▶ **Problem statement**
Your response should be the lines from the one holding "ram s1 = ram s /\" to the last line of the data below, copied exactly and with no additions.

[[ Source data, beginning ]]

(** ** The claims about copy_atags *)

(** C1. For a well-formed source list (first tag CORE, records before a NONE
    terminator, inside the address space) that the copy does not overwrite,
    the sizing pass leaves in [fw_atags_size] the sum of [hdr.size * 4] over
    the records that are not skipped, and the copy pass started on a block of
    that size ends with its cursor exactly that many bytes further: it has
    filled every one of these bytes, with the records that are not skipped
    one after the other, whatever the block held before, and has written
    nothing outside the block. *)
Theorem copy_pass_writes_size_pass_total (s : state) (l : list (list byte))
    (buf : Z) (fuel : nat) :
  source_list (ram s) (fw_atags s) l -> first_is_core l = true ->
  fw_atags_size s = 0 ->
  block_ok buf (total_bytes (kept l)) (fw_atags s) l ->
  (length l < fuel)%nat ->
  exists s1 s2 copy_end,
    copy_atags_size_pass fuel (fw_atags_get s) s = Ok s1 /\
    ram s1 = ram s /\
    fw_atags_size s1 = sumZ (List.map (fun r => rec_size r * 4) (kept l)) /\
    copy_atags_copy_pass fuel (fw_atags_get s) (set_fw_atags_copy buf s1) buf
    = Ok (s2, copy_end) /\
    copy_end - buf = fw_atags_size s1 /\
    read_bytes (ram s2) buf (Z.to_nat (fw_atags_size s1)) = concat (kept l) /\
    Z.of_nat (length (concat (kept l))) = fw_atags_size s1 /\
    (forall x, ~ (buf <= x < buf + fw_atags_size s1) -> ram s2 x = ram s x).
Proof.
  intros Hsrc Hcore Hsz (Hb0 & Hbhi & Hdisj) Hfuel.
  destruct (source_list_bounds _ _ _ Hsrc) as (Hk0 & Hkl & Hfit).
  destruct Hsrc as (Hwf & Hl & Ha & Hend).
  rewrite (fw_atags_get_core s l) by assumption.
  destruct (size_pass_spec l (fw_atags s) s fuel) as [e He]; try assumption; try lia.
  rewrite Hsz, Z.add_0_l in He.
  set (s1 := set_fw_atags_size (total_bytes (kept l)) (set_env e s)) in *.
  destruct (copy_pass_spec l (fw_atags s) (set_fw_atags_copy buf s1) buf fuel)
    as (m' & Hrun & Hbuf & Hframe); try assumption.
  exists s1, (set_ram m' (set_fw_atags_copy buf s1)), (buf + total_bytes (kept l)).
  split; [exact He|]. split; [reflexivity|]. split.
  { rewrite kept_sizes by assumption. reflexivity. }
  split; [exact Hrun|]. split; [cbn; lia|].
  split; [cbn [ram set_ram fw_atags_size set_fw_atags_size s1];
          rewrite to_nat_total_bytes; exact Hbuf|].
  split; [reflexivity|exact Hframe].
Qed.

[[ Source data, end ]]

▶ **Your solution**
    ram s1 = ram s /\
    fw_atags_size s1 = sumZ (List.map (fun r => rec_size r * 4) (kept l)) /\
    copy_atags_copy_pass fuel (fw_atags_get s) (set_fw_atags_copy buf s1) buf
    = Ok (s2, copy_end) /\
    copy_end - buf = fw_atags_size s1 /\
    read_bytes (ram s2) buf (Z.to_nat (fw_atags_size s1)) = concat (kept l) /\
    Z.of_nat (length (concat (kept l))) = fw_atags_size s1 /\
    (forall x, ~ (buf <= x < buf + fw_atags_size s1) -> ram s2 x = ram s x).
Proof.
  intros Hsrc Hcore Hsz (Hb0 & Hbhi & Hdisj) Hfuel.
  destruct (source_list_bounds _ _ _ Hsrc) as (Hk0 & Hkl & Hfit).
  destruct Hsrc as (Hwf & Hl & Ha & Hend).
  rewrite (fw_atags_get_core s l) by assumption.
  destruct (size_pass_spec l (fw_atags s) s fuel) as [e He]; try assumption; try lia.
  rewrite Hsz, Z.add_0_l in He.
  set (s1 := set_fw_atags_size (total_bytes (kept l)) (set_env e s)) in *.
  destruct (copy_pass_spec l (fw_atags s) (set_fw_atags_copy buf s1) buf fuel)
    as (m' & Hrun & Hbuf & Hframe); try assumption.
  exists s1, (set_ram m' (set_fw_atags_copy buf s1)), (buf + total_bytes (kept l)).
  split; [exact He|]. split; [reflexivity|]. split.
  { rewrite kept_sizes by assumption. reflexivity. }
  split; [exact Hrun|]. split; [cbn; lia|].
  split; [cbn [ram set_ram fw_atags_size set_fw_atags_size s1];
          rewrite to_nat_total_bytes; exact Hbuf|].
  split; [reflexivity|exact Hframe].
Qed.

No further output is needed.